NOTE: If you see two pencils instead of one as the pencil gets closer to you, you have convergence insufficiency. Stop when that occurs. Look away and give your eyes a rest for a few seconds, then look back at the pencil. If you still see double, focus on the pencil until the double vision disappears and you only see one pencil.  

Woman holding a pencil

Ways to Get the Most Out of Your Eye Exercises 

If you want to heal the eye-brain connection, you have to tap into the brain’s natural healing mechanism, which is called neuroplasticity. The best way to achieve neuroplasticity is to be consistent and disciplined, and to use massed practice. 

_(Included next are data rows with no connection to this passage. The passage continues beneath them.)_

(** The fuzzy loop keeps the first entry of the highest similarity above
    what it started with, or its start value. *)
Lemma best_fuzzy_spec (rest : list (str * str)) (br : Q) (ba : option str) :
  let res := best_fuzzy rest word br ba in
  (res = ba
   /\ forall k a, In (k, a) rest ->
        ~ ((FUZZY_THRESHOLD <= Difflib.ratio k word)%Q
           /\ (br < Difflib.ratio k word)%Q))
  \/ (exists k a, res = Some a /\ In (k, a) rest
        /\ (FUZZY_THRESHOLD <= Difflib.ratio k word)%Q
        /\ (br < Difflib.ratio k word)%Q
        /\ forall k' a', In (k', a') rest ->
             (Difflib.ratio k' word <= Difflib.ratio k word)%Q).
Proof.
  cbv zeta. revert br ba.
  induction rest as [|[k0 a0] rest IH]; intros br ba; simpl.
  - left. split; [reflexivity | intros k a []].
  - destruct (Qle_bool FUZZY_THRESHOLD (Difflib.ratio k0 word)) eqn:E1;
      [destruct (Qle_bool (Difflib.ratio k0 word) br) eqn:E2|]; simpl.
    + (* above the threshold, not better *)
      apply Qle_bool_iff in E1, E2.
      destruct (IH br ba) as [[Hres Hall] | [k [a [Hres [Hin [H1 [H2 Hmax]]]]]]].
      * left. split; [assumption|].
        intros k a [[= <- <-] | Hin]; [|now apply (Hall k a)].
        intros [_ H]. apply Qlt_not_le in H. contradiction.
      * right. exists k, a. repeat split; try assumption; [now right|].
        intros k' a' [[= <- <-] | Hin']; [|now apply (Hmax k' a')].
        apply Qlt_le_weak. apply (Qle_lt_trans _ br); assumption.
    + (* better *)
      apply Qle_bool_iff in E1.
      assert (E3 : (br < Difflib.ratio k0 word)%Q).
      { apply Qnot_le_lt. intros H. apply Qle_bool_iff in H. congruence. }
      right.
      destruct (IH (Difflib.ratio k0 word) (Some a0))
        as [[Hres Hall] | [k [a [Hres [Hin [H1 [H2 Hmax]]]]]]].
      * exists k0, a0. repeat split; try assumption; [now left|].
        intros k' a' [[= <- <-] | Hin']; [apply Qle_refl|].
        destruct (Qlt_le_dec (Difflib.ratio k0 word) (Difflib.ratio k' word))
          as [Hlt|Hle]; [|assumption].
        destruct (Qlt_le_dec (Difflib.ratio k' word) FUZZY_THRESHOLD)
          as [Hb|Hb].
        -- apply Qlt_le_weak.
           apply (Qlt_le_trans _ FUZZY_THRESHOLD); assumption.
        -- exfalso. apply (Hall k' a' Hin'). split; assumption.
      * exists k, a. repeat split; try assumption; [now right | |].
        -- apply (Qlt_trans _ (Difflib.ratio k0 word)); assumption.
        -- intros k' a' [[= <- <-] | Hin']; [|now apply (Hmax k' a')].
           now apply Qlt_le_weak.
    + (* below the threshold *)
      assert (E3 : ~ (FUZZY_THRESHOLD <= Difflib.ratio k0 word)%Q).
      { intros H. apply Qle_bool_iff in H. congruence. }
      destruct (IH br ba) as [[Hres Hall] | [k [a [Hres [Hin [H1 [H2 Hmax]]]]]]].
      * left. split; [assumption|].
        intros k a [[= <- <-] | Hin]; [|now apply (Hall k a)].
        intros [H _]. contradiction.
      * right. exists k, a. repeat split; try assumption; [now right|].
        intros k' a' [[= <- <-] | Hin']; [|now apply (Hmax k' a')].
        apply Qlt_le_weak. apply Qnot_le_lt in E3.
        apply (Qlt_le_trans _ FUZZY_THRESHOLD); assumption.
Qed.

Lemma lookup_some (rest : list (str * str)) (a : str) :
  lookup rest word = Some a -> In (word, a) rest.
Proof.
  induction rest as [|[k0 a0] rest IH]; simpl; [discriminate|].
  destruct (str_eqb k0 word) eqn:E.
  - apply str_eqb_eq in E. intros [= <-]. left. now subst.
  - intros H. right. now apply IH.
Qed.

End Matching.

Lemma match_command_in_table (cmds : list (str * str)) (word action : str) :
  _match_command cmds word = Some action -> exists k, In (k, action) cmds.
Proof.
  unfold _match_command. destruct (negb (truthy word)); [discriminate|].
  destruct (lookup cmds word) as [a|] eqn:L.
  - intros [= <-]. exists word. now apply lookup_some.
  - intros H.
    destruct (best_fuzzy_spec word cmds 0%Q None)
      as [[Hres _] | [k [a [Hres [Hin _]]]]]; cbv zeta in *.
    + congruence.
    + exists k. rewrite H in Hres. now injection Hres as ->.
Qed.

Consistency and Discipline 

Doing these exercises at the same time every day will help you stay committed to your practice, make you less likely to forget to do them, and ensure you build your eye muscles day by day. 

Massed Practice Methods 

This means doing several different exercises several times a day, which will help you build more neural pathways in your brain, which will then lead to improved vision. 

Stick with these exercises and you WILL begin to notice an increase in your visual acuity and a decrease in your vision problems.  

NOTE: Don’t feel badly if you can’t do all these exercises right away, or if you get fatigued quickly when you’re first starting out. You need to build up the muscles and the neurons again, and that takes time.